# Hmmm got a problem?



## thedogsmother (Aug 28, 2008)

Is there such a thing as being a buyacageaholic? Just asking cos I went through my spare cages yesterday, I have 2 savic Cambridges, 2 huge Imac? rat cages, 2 penine rat starter cages, an Imac Bingo, a guinea pig cage, a random hamster cage, a random rat cage, a 3 ft fish tank and stand and all the tropical gubbins to go with it and a 2ft tank, they are just the unused 'spare' cages. In use I have an explorer cage, a fop cricetto, 2 hamster heavens, an imac fantasy with extensions and a furplast Mary. So Im asking myself why I have arranged to collect a huge three storey rat cage and a rabbit cage this weekend, I dont even have a rabbit. So long storey short I am thinking of selling some cages in the near future is Ebay the best place to sell cages and tanks?.


----------



## Nicky10 (Jan 11, 2010)

Yes and I think you may have it lol


----------



## thedogsmother (Aug 28, 2008)

Nicky10 said:


> Yes and I think you may have it lol


I think I need to go cold turkey but only after I get my two new cages at the weekend :lol:


----------



## zacknzena (Jan 2, 2010)

Yes you are definetly a cageaholic lol . Im gonna look on ebay need two more cages myself


----------



## Acacia86 (Dec 30, 2008)

Oh dear TDM.....:nonod: tut tut............Cageaholics Anonymous as well ''the other one''..........

LOL!!


----------



## Paws&Claws (Aug 29, 2009)

Yes you have it lol

(PS if you sell ill be happy to buy a tank from u )

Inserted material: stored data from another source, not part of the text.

(** * Symbol visibility annotations of DCMTK: [dcmtk/ofstd/ofexport.h]

    The header consists of preprocessing directives only.  It is embedded as
    a directive tree and run by a small interpreter of the C preprocessor's
    conditional-inclusion and macro-definition rules over a macro
    environment.  The two macros it is there to provide, DCMTK_DECL_EXPORT
    and DCMTK_DECL_IMPORT, are read off the environment it leaves behind. *)

From stdpp Require Import gmap strings list fin_maps.

(** ** Preprocessing tokens and the macro environment *)

(** A replacement list is a sequence of preprocessing tokens. *)
Inductive pp_token : Type :=
| Ident (name : string)
| Punct (sign : string)
| Pp_number (digits : string)
| String_literal (chars : string).

#[global] Instance pp_token_eq_dec : EqDecision pp_token.
Proof. solve_decision. Defined.

(** Object-like macros currently defined, each with its replacement list. *)
Abbreviation env := (gmap string (list pp_token)).

Definition is_defined (E : env) (m : string) : bool :=
  match E !! m with
  | Some _ => true
  | None => false
  end.

(** ** Directives *)

Inductive condition : Type :=
| Ifdef (m : string)      (* #ifdef m, #if defined(m), #elif defined(m) *)
| Ifndef (m : string).    (* #ifndef m *)

#[local] Set Warnings "-register-all".

(** [If_section c group rest] is [#if c  group  #else  rest  #endif]; an
    [#elif c'] group is the [If_section c'] that makes up [rest], and a
    section without [#else] has [rest = []]. *)
Inductive directive : Type :=
| Define (m : string) (replacement : list pp_token)
| Include (path : string)
| If_section (c : condition) (group : list directive) (rest : list directive).

Definition holds (c : condition) (E : env) : bool :=
  match c with
  | Ifdef m => is_defined E m
  | Ifndef m => negb (is_defined E m)
  end.

(** [#define m replacement].  Defining a macro that is already defined is
    accepted only when the replacement list is the same (C99 6.10.3p2);
    otherwise the translation unit is ill-formed: [None].  Compilers that
    only warn there go on with the new list.  Replacement lists are
    compared token by token: the white space between tokens is not
    represented. *)
Definition define (m : string) (replacement : list pp_token) (E : env)
  : option env :=
  match E !! m with
  | None => Some (<[m := replacement]> E)
  | Some old => if decide (old = replacement) then Some E else None
  end.

Section Preprocessor.

(** What including a file does to the macro environment; [None] when
    preprocessing that file fails. *)
Variable include : string → env → option env.

Fixpoint directive_run (d : directive) (E : env) : option env :=
  match d with
  | Define m replacement => define m replacement E
  | Include path => include path E
  | If_section c group rest =>
      let fix group_run (ds : list directive) (E : env) : option env :=
        match ds with
        | [] => Some E
        | d' :: ds' =>
            match directive_run d' E with
            | Some E' => group_run ds' E'
            | None => None
            end
        end in
      if holds c E then group_run group E else group_run rest E
  end.

Fixpoint preprocess (ds : list directive) (E : env) : option env :=
  match ds with
  | [] => Some E
  | d :: ds' =>
      match directive_run d E with
      | Some E' => preprocess ds' E'
      | None => None
      end
  end.

End Preprocessor.

(** ** The header *)

(** The replacement lists that occur in the header. *)
Definition dllexport : list pp_token :=
  [Ident "__declspec"; Punct "("; Ident "dllexport"; Punct ")"].

Definition dllimport : list pp_token :=
  [Ident "__declspec"; Punct "("; Ident "dllimport"; Punct ")"].

Definition visibility_default : list pp_token :=
  [Ident "__attribute__"; Punct "("; Punct "(";
   Ident "visibility"; Punct "("; String_literal "default"; Punct ")";
   Punct ")"; Punct ")"].

Definition empty_replacement : list pp_token := [].

Definition osconfig_h : string := "dcmtk/config/osconfig.h".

omg..... its contagious! (sp) :lol: x


----------



## thedogsmother (Aug 28, 2008)

zacknzena said:


> Yes you are definetly a cageaholic lol . Im gonna look on ebay need two more cages myself


*Need hmmm thats how I started, what cages are you looking for and where are you, I can look on ebay and get a hit out of finding cages for you lol.



Acacia86 said:



Oh dear TDM.....:nonod: tut tut............Cageaholics Anonymous as well ''the other one''..........

LOL!! 

Click to expand...

Do you think cageaholics will have any more success :nonod:*


----------



## thedogsmother (Aug 28, 2008)

Paws&Claws said:


> Yes you have it lol
> 
> (PS if you sell ill be happy to buy a tank from u )
> 
> omg..... its contagious! (sp) :lol: x


Haha ooops its spreading, run everyone while you still have room in your house.


----------



## zacknzena (Jan 2, 2010)

thedogsmother said:


> *Need hmmm thats how I started, what cages are you looking for and where are you, I can look on ebay and get a hit out of finding cages for you lol.
> 
> Do you think cageaholics will have any more success :nonod:*


* i need two cages and im in coventry, they are for my mice *


----------



## Acacia86 (Dec 30, 2008)

thedogsmother said:


> *Need hmmm thats how I started, what cages are you looking for and where are you, I can look on ebay and get a hit out of finding cages for you lol.
> 
> Do you think cageaholics will have any more success :nonod:*


*

I doubt it not with your track record!! Sorry to be a cynic buts thats how i see it :nonod:*


----------



## laststar89 (Jun 15, 2009)

if my shed wasn't home to a crazy amount of HUGE spiders i would fill that with cages, but i was really good and sold mine n now only have 3 spare cages, 2 of which can only be hospital cages (so i can't be tempted to fill), but the rat cage is too big to hide! oh n the cambridge, forgot about that but ill hide that at my parents and then i can't fill it.


----------



## Paws&Claws (Aug 29, 2009)

lol ill defo have a tank..... i *need* one for the degus :lol: x


----------



## RattehChickidee (Sep 15, 2009)

Ebay seems the best bet I reckon. And I'm sure a few people on here wouldn't mind buying any.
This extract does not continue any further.